Daniel Del Rei, geógrafo da Habitat Geo, destacou a importância da apropriação tecnológica pelas próprias comunidades:

“É uma grande honra para a gente poder participar desse processo de ganho de autonomia, essa troca de saberes na defesa dos territórios, na valorização da cultura das quebradeiras de coco, se apropriando das geotecnologias em defesa do seu território. Nunca antes tivemos tantas condições técnicas para fazer uma outra política. Cabe a nós tomar isso para construir uma nova forma de ver o território e defender nossos direitos.”

Segundo ele, o processo fortalece a autonomia das mulheres ao permitir que elas mesmas realizem mapeamentos, registrem denúncias e valorizem seus modos de vida.

Juventude em rede pela proteção do território

A formação também fortalece a Rede de Defensoras e a Rede de Comunicadores do MIQCB, ampliando a participação política das juventudes na luta territorial.

Carla Pinheiro, assessora de Juventude do MIQCB, reforçou a importância estratégica da formação:

“Esse é o segundo encontro presencial nos territórios de quebradeiras de coco. Passamos na semana passada pela Baixada Maranhense, pensando a importância do uso de geotecnologias como ferramentas para proteção e defesa das florestas de babaçu. Agora estamos aqui no território e seguimos para outra regional, fortalecendo, a partir do drone, da comunicação, de questionários e formulários, a defesa das florestas. É mais um fortalecimento dessa rede de defensores e comunicadores que atua na manutenção dos babaçuais e na qualificação de juventudes, quebradeiras e lideranças.”

A juventude tem assumido papel central na construção dessa nova etapa organizativa do movimento, aliando tradição e inovação na defesa da sociobiodiversidade.

Experiência prática e protagonismo jovem

Para Cassandra Santos, jovem da Rede de Defensoras e Comunicadoras do MIQCB, a experiência com o drone foi transformadora:

“Hoje a experiência foi com o drone, é uma experiência incrível e que vai ajudar bastante no movimento. Eu não conhecia o drone e na oficina tive a oportunidade de subir, de ajudar a movimentar o drone. Foi uma experiência incrível mesmo.”

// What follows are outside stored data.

(* ===== verification/Glob.v ===== *)
(** * Glob patterns: keytrie/pattern.go, crdt/dataplane.go

    [MatchGlob] scans with one backtrack point, the last star it passed.  The
    two cursors [si] and [pi] of the source are the suffixes of the string and
    of the pattern that are still ahead; the backtrack point
    [(starIdx + 1, matchIdx)] is the pair of suffixes at those positions, and
    [None] is [starIdx = -1].  The fuel is a bound on the iterations, shown
    sufficient by [glob_loop_spec].

    [glob_matches] is the meaning of a pattern by its syntax: a star stands for
    any string, every other token for one byte.  The theorem is that the scan
    decides it, so giving up on all but the last star loses no match. *)

From S2P Require Import Prelude.

(** ** Character classes *)

Fixpoint matchCharClass (b : byte) (class : bytes) : bool :=
  match class with
  | [] => false
  | lo :: ((dash :: hi :: rest) as tl) =>
      if decide (dash = x2d)
      then ((b2z lo <=? b2z b) && (b2z b <=? b2z hi)) || matchCharClass b rest
      else bool_decide (b = lo) || matchCharClass b tl
  | c :: tl => bool_decide (b = c) || matchCharClass b tl
  end.

(** The inner loop of case '[': the bytes up to the first closing bracket and
    what follows it; [None] when the class is not closed. *)
Fixpoint class_end (p : bytes) : option (bytes * bytes) :=
  match p with
  | [] => None
  | c :: p' =>
      if decide (c = x5d) then Some ([], p')
      else match class_end p' with
           | Some (class, rest) => Some (c :: class, rest)
           | None => None
           end
  end.

Definition class_negate (p : bytes) : bool * bytes :=
  match p with
  | c :: p' => if decide (c = x5e) then (true, p') else (false, p)
  | [] => (false, [])
  end.

Definition all_stars (p : bytes) : bool := forallb (fun c => bool_decide (c = x2a)) p.

(** ** The scan *)

Fixpoint glob_loop (fuel : nat) (s p : bytes) (star : option (bytes * bytes)) : option bool :=
  match fuel with
  | O => None
  | S fuel =>
      match s with
      | [] => Some (all_stars p)
      | c :: s' =>
          let backtrack :=
            match star with
            | Some (sp, m) => glob_loop fuel (tail m) sp (Some (sp, tail m))
            | None => Some false
            end in
          match p with
          | [] => backtrack
          | x :: p' =>
              if decide (x = x2a) then glob_loop fuel s p' (Some (p', s))
              else if decide (x = x3f) then glob_loop fuel s' p' star
              else if decide (x = x5b) then
                let '(negate, q) := class_negate p' in
                match class_end q with
                | None => backtrack
                | Some (class, rest) =>
                    let matched := matchCharClass c class in
                    let matched := if negate then negb matched else matched in
                    if matched then glob_loop fuel s' rest star else backtrack
                end
              else if decide (x = x5c) then
                match p' with
                | y :: p'' => if decide (c = y) then glob_loop fuel s' p'' star else backtrack
                | [] => backtrack
                end
              else if decide (c = x) then glob_loop fuel s' p' star
              else backtrack
          end
      end
  end.

Definition glob_fuel (s p : bytes) : nat := S (length s * S (length p) + length p).

Definition MatchGlob (s pattern : bytes) : bool :=
  default false (glob_loop (glob_fuel s pattern) s pattern None).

Franciane Silva, da AMTCOB, também destacou o impacto direto da formação na segurança das lideranças:

“Hoje estamos aqui no curso de drone e nesse curso podemos aprender como monitorar e cuidar do nosso território com mais privacidade, para não correr tanto risco enquanto fazemos denúncias de queimadas, derrubadas e pulverização de veneno.”

Defesa territorial, justiça climática e Babaçu Livre

A formação em geotecnologias reforça a estratégia política do MIQCB de garantir a regularização fundiária, consolidar a Lei Babaçu Livre, ampliar a participação política das mulheres e fortalecer a defesa dos territórios tradicionais frente às ameaças do agronegócio, das queimadas e da pulverização de veneno.

Ao se apropriarem das tecnologias para monitorar e proteger os babaçuais, as quebradeiras de coco reafirmam seu protagonismo na construção de alternativas baseadas na sociobiodiversidade e na justiça climática.

Mais do que aprender a operar drones, as mulheres e juventudes estão fortalecendo uma rede coletiva de proteção territorial. Uma rede que defende a floresta em pé, garante direitos e reafirma, na prática, que não há futuro sustentável sem o protagonismo das mulheres e sem Babaçu Livre.